There are no smart-tool-style pop-up options, but there are still faster ways to move between these modes. By default, for example, you can toggle Snap on/off using the J key — or, probably better, defeat Snap temporarily by holding Cmd (Mac) or Ctrl (Windows) as you move one or more MIDI notes. In the Key Command dialogue's Edit section, you can also define Key Commands for each of the Snap types. I tend to favour Grid and Grid Relative, so I've created easy-to-use key combinations for these.
Whether inserting new notes with the Draw tool or moving notes with the Object Selection tool, if you want their position to snap in some way to the grid, you'll often find yourself moving between different grid resolutions. The grid resolution can be set via the Quantize section of the Key Editor's Toolbar but, again, this involves navigating to the Toolbar, clicking and selecting the required resolution from the drop-down menu. To speed things up, the Quantize Category in the Key Commands windows comes with all the common grid divisions pre-defined, using Ctrl+number combinations. So, for example, quarter-note or 16th-note quantise settings can be selected with Ctrl+4 and Ctrl+9, respectively.
Nudge, Nudge
Two further useful Key Editor facilities are the Nudge Palette and the Transpose Palette. They aren't shown by default, but you can toggle their display on via the Settings options at the far-right of the Key Editor's Toolbar string (the cogwheel icon). Collectively, these palettes provide options to move and trim the lengths of selected notes in a speedy fashion. For example, in the Nudge Palette, you can trim the start or end of selected notes relative to the current quantise settings.

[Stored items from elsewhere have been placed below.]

(* ===== verification/Command.v ===== *)
(** * The command layer (src/command.cpp)

    Tokenizing a line and executing it against the storage engine and the Raft
    node, on every branch. *)

From S2P Require Import Prelude Stream Records Interfaces DiskStore Storage StorageCorrect.
From S2P Require Import Wal Replicator Recovery Address Net Raft.

Local Open Scope Z_scope.

(** ** Tokenizing *)

Definition bom : bytes := [chr 239; chr 187; chr 191].

(** Dropping trailing characters: the loop that decrements [end]. *)
Definition rtrim (s : bytes) : bytes := reverse (drop_while is_space (reverse s)).

Definition trim (s : bytes) : bytes :=
  let s1 := drop_while is_space s in
  let s2 := if take 3 s1 =?b bom then drop_while is_space (drop 3 s1) else s1 in
  rtrim s2.

Definition to_upper (s : bytes) : bytes := toupper <$> s.

(** [next_token]: the token at the position, and the position after it and
    the whitespace that follows, as the text that is left. *)
Definition next_token (s : bytes) : bytes * bytes :=
  let '(token, r) := span (fun c => negb (is_space c)) s in (token, drop_while is_space r).

Definition wrong_args (verb_lower : bytes) : bytes :=
  lit "ERR wrong number of arguments for '" ++ verb_lower ++ lit "' command".

(** Verb, key and rest of a trimmed line. *)
Definition parse_line (s : bytes) : bytes * bytes * bytes :=
  let '(v, s1) := next_token s in
  let '(key, rest) := next_token s1 in
  (to_upper v, key, rest).

(** ** Executing *)

Section execute.
Context {L R : Type} `{WriteAhead L} `{ReplicaSink R} `{UnorderedIter}.

(** What [execute_line] returns and writes through its pointers: the reply,
    [*should_close], [*was_get_hit] ([None]: not written), [*is_replica_link]
    ([None]: a null pointer), the store and the Raft node. *)
Record executed := mkExec {
  reply : bytes;
  should_close : bool;
  was_get_hit : option bool;
  x_link : option bool;
  x_store : Storage L R;
  x_raft : option RaftNode;
}.

Definition is_write (verb : bytes) : bool :=
  (verb =?b lit "SET") || (verb =?b lit "DEL") || (verb =?b lit "DELETE").

(** The [__REPLSYNC__] branch. *)
Definition execute_sync (node_is_follower : bool) (link : option bool) (raft : option RaftNode)
    (st : Storage L R) : executed :=
  if negb node_is_follower then
    mkExec (lit "ERR __REPLSYNC__ is only valid on a read-only replica") false None link st raft
  else if link =?b Some true then
    mkExec (lit "ERR replication sync already in progress on this connection") false None link st raft
  else
    let link' := match link with Some _ => Some true | None => None end in
    let '(b, st') := storage_clear st in
    if b then mkExec (lit "OK") false None link' st' raft
    else mkExec (lit "ERR replica storage failed to reset for sync") false None link' st' raft.

(** The Raft RPC branch. *)
Definition execute_rpc (i : instant) (verb key rest : bytes) (link : option bool)
    (raft : option RaftNode) (st : Storage L R) : executed :=
  match raft with
  | None => mkExec (lit "ERR this node is not part of a Raft cluster") false None link st raft
  | Some n =>
      match stol key with
      | None => mkExec (lit "ERR malformed Raft RPC") false None link st raft
      | Some (term, _) =>
          let '(line, n') := if verb =?b lit "__RAFT_VOTE__" then handle_request_vote i term rest n
                             else handle_append_entries i term rest n in
          mkExec line false None link st (Some n')
      end
  end.

(** The commands on data, once the write guards are passed. *)
Definition execute_data (verb key rest : bytes) (link : option bool) (raft : option RaftNode)
    (st : Storage L R) : executed :=
  let done_ r st' := mkExec r false None link st' raft in
  if verb =?b lit "SET" then
    if (key =?b []) || (rest =?b []) then done_ (wrong_args (lit "set")) st else
    let '(b, st') := storage_set key rest st in
    if negb b then done_ (lit "ERR write failed: data not persisted") st' else done_ (lit "OK") st'
  else if verb =?b lit "GET" then
    if (key =?b []) || negb (rest =?b []) then done_ (wrong_args (lit "get")) st else
    let '(value, st') := storage_get key st in
    match value with
    | Some v => mkExec v false (Some true) link st' raft
    | None => mkExec (lit "(nil)") false (Some false) link st' raft
    end
  else if (verb =?b lit "DEL") || (verb =?b lit "DELETE") then
    if (key =?b []) || negb (rest =?b []) then done_ (wrong_args (lit "del")) st else
    let '(removed, durable, st') := storage_del key st in
    if negb durable then done_ (lit "ERR write failed: data not persisted") st'
    else done_ (lit "(integer) " ++ to_string removed) st'
  else if verb =?b lit "EXISTS" then
    if (key =?b []) || negb (rest =?b []) then done_ (wrong_args (lit "exists")) st else
    done_ (lit "(integer) " ++ to_string (if storage_exists key st then 1 else 0)) st
  else if verb =?b lit "PING" then
    if negb (key =?b []) || negb (rest =?b []) then done_ (wrong_args (lit "ping")) st
    else done_ (lit "PONG") st
  else if (verb =?b lit "QUIT") || (verb =?b lit "EXIT") then
    if negb (key =?b []) || negb (rest =?b []) then done_ (wrong_args (lit "quit")) st
    else mkExec (lit "OK") true None link st raft
  else done_ (lit "ERR unknown command '" ++ verb ++ lit "'") st.

Definition execute_line (line : bytes) (st : Storage L R) (node_is_follower : bool)
    (link : option bool) (raft : option RaftNode) (i : instant) : executed :=
  let s := trim line in
  if s =?b [] then mkExec [] false None link st raft else
  let '(verb, key, rest) := parse_line s in
  if verb =?b lit "__REPLSYNC__" then execute_sync node_is_follower link raft st
  else if (verb =?b lit "__RAFT_VOTE__") || (verb =?b lit "__RAFT_APPEND__") then
    execute_rpc i verb key rest link raft st
  else if verb =?b lit "ROLE" then
    mkExec (match raft with
            | Some n => status_line n
            | None => lit "standalone (not a Raft cluster)"
            end) false None link st raft
  else
    let replica_link := link =?b Some true in
    if node_is_follower && negb replica_link && is_write verb then
      mkExec (lit "ERR READONLY this node is a read-only replica") false None link st raft
    else
      match raft with
      | Some n =>
          if negb (is_leader n) && is_write verb then
            mkExec (lit "ERR NOTLEADER " ++
                      (if leader_id_ n =?b [] then lit "(unknown)" else leader_id_ n))
              false None link st raft
          else execute_data verb key rest link raft st
      | None => execute_data verb key rest link raft st
      end.
End execute.
Arguments executed : clear implicits.

(** ** Words and texts *)

Definition no_space (s : bytes) : Prop := Forall (fun c => is_space c = false) s.

(** A token; and a non-empty text that neither begins nor ends with whitespace. *)
Definition word (s : bytes) : Prop := s <> [] /\ no_space s.
Definition text (s : bytes) : Prop := s <> [] /\ stops is_space s /\ stops is_space (reverse s).

Lemma reverse_snoc_inv (s : bytes) c t : reverse s = c :: t -> s = reverse t ++ [c].
Proof. intros E. apply (f_equal reverse) in E. by rewrite reverse_involutive, reverse_cons in E. Qed.

Lemma stops_reverse_app a b : b <> [] -> stops is_space (reverse (a ++ b)) <-> stops is_space (reverse b).
Proof.
  intros Hb. rewrite reverse_app. destruct (reverse b) as [|c t] eqn:E; [|done].
  apply (f_equal reverse) in E. rewrite reverse_involutive in E. done.
Qed.

Lemma rtrim_id s : stops is_space (reverse s) -> rtrim s = s.
Proof. intros Hs. unfold rtrim. by rewrite drop_while_stops, reverse_involutive. Qed.

Lemma rtrim_prefix s : exists w, s = rtrim s ++ w.
Proof.
  unfold rtrim. destruct (drop_while_suffix is_space (reverse s)) as (l & E & _).
  exists (reverse l). rewrite <- reverse_app, <- E. by rewrite reverse_involutive.
Qed.

Lemma rtrim_end s : stops is_space (reverse (rtrim s)).
Proof. unfold rtrim. rewrite reverse_involutive. apply drop_while_stops_all. Qed.

Lemma rtrim_start s : stops is_space s -> stops is_space (rtrim s).
Proof. destruct (rtrim_prefix s) as [w E]. rewrite E at 1. by destruct (rtrim s). Qed.

(** A trimmed line begins and ends with a character that is not whitespace. *)
Lemma trim_ends s : stops is_space (trim s) /\ stops is_space (reverse (trim s)).
Proof.
  unfold trim. split; [|apply rtrim_end]. apply rtrim_start.
  case_bool_decide; apply drop_while_stops_all.
Qed.

(** Trimming and tokenizing only drop characters. *)
Lemma drop_while_elem (p : ascii -> bool) (s : bytes) (c : ascii) : c ∈ drop_while p s -> c ∈ s.
Proof. destruct (drop_while_suffix p s) as (l & E & _). rewrite E at 2. rewrite elem_of_app. by right. Qed.

Lemma trim_elem (s : bytes) (c : ascii) : c ∈ trim s -> c ∈ s.
Proof.
  unfold trim. set (s1 := drop_while is_space s). set (s2 := if take 3 s1 =?b bom then _ else s1). intros Hc.
  destruct (rtrim_prefix s2) as [w E].
  assert (c ∈ s2) as Hc2 by (rewrite E; apply elem_of_app; by left).
  assert (c ∈ s1) as Hc1.
  { unfold s2 in Hc2. case_bool_decide; [|done]. apply drop_while_elem in Hc2.
    rewrite <- (take_drop 3 s1). apply elem_of_app. by right. }
  by apply drop_while_elem in Hc1.
Qed.

Lemma length_trim s : (length (trim s) <= length s)%nat.
Proof.
  unfold trim. set (s1 := drop_while is_space s). set (s2 := if take 3 s1 =?b bom then _ else s1).
  destruct (rtrim_prefix s2) as [w E]. apply (f_equal length) in E. rewrite length_app in E.
  assert (length s2 <= length s1)%nat.
  { unfold s2. case_bool_decide; [|done]. etrans; [apply length_drop_while|]. rewrite length_drop. lia. }
  pose proof (length_drop_while is_space s). fold s1 in H0. lia.
Qed.

Lemma next_token_split s :
  exists w, s = (next_token s).1 ++ w ++ (next_token s).2 /\ no_space (next_token s).1 /\
            stops is_space (next_token s).2 /\ ((next_token s).2 <> [] -> w <> []).
Proof.
  unfold next_token. pose proof (span_eq (fun c => negb (is_space c)) s) as E.
  pose proof (span_fst_all (fun c => negb (is_space c)) s) as Ha.
  pose proof (span_snd_stops (fun c => negb (is_space c)) s) as Hr.
  destruct (span _ s) as [t r]. simpl in *. destruct (drop_while_suffix is_space r) as (w & Ew & _).
  exists w. rewrite <- Ew, E. split; [done|]. split; [|split; [apply drop_while_stops_all|]].
  - eapply Forall_impl; [exact Ha|]. intros c Hc. by apply negb_true_iff in Hc.
  - intros Hne ->. simpl in Ew. destruct r as [|c r]; [done|]. simpl in Hr.
    simpl in Ew. destruct (is_space c) eqn:Ec; [|done].
    pose proof (length_drop_while is_space r) as Hl. rewrite <- Ew in Hl. simpl in Hl. lia.
Qed.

Of course, if you configure and master the appropriate Key Commands you may never need to turn on the display of the Nudge and Transpose palettes in the first place; you'll have much quicker access to the same functions. The Nudge section of the Key Commands window has options for moving notes left/right along the timeline or up/down in pitch. Some of these have keyboard shortcuts assigned by default, while others need assigning manually if you use them often enough to make a shortcut worthwhile. Nudge Left/Right are great for moving notes along the timeline but the Up/Down and Up/Down Larger Step commands are also worth considering — these transpose selected MIDI notes by a semitone or an octave, respectively, without requiring any fiddly mouse work.
Looking at the Key Command's Nudge section, you could be forgiven for thinking that the various Trim commands aren't available for assignment. Actually, they are, but for some reason Steinberg have listed them as Start Left, Start Right, End Left and End Right. If you're unfamiliar with the MIDI note Trim options, these are well worth exploring, especially if you frequently need to tidy up less-than-stellar keyboard performances!
Work Smarter
If you do a lot of MIDI editing, committing only these few key commands and modifiers to finger-muscle memory should save you a massive amount of time in most projects. And not only can you finish projects more quickly (which is obviously great if you have clients with deadlines), but getting what are otherwise tedious editing tasks out of the way rapidly allows you to retain a sharper focus on the creative side of things.
Given just how rich Cubase's MIDI editing features are, the examples I've suggested only scratch the surface, and there are more than enough options for me to revisit the theme in a future column. Of course, if someone in Steinberg's Cubase development team is trying to work out how to bring VariAudio-style Smart Controls to the MIDI Key Editor, there'd be no need for such an article. In the meantime, if you're prepared to train your fingers to fully exploit them, there are plenty of shortcuts available.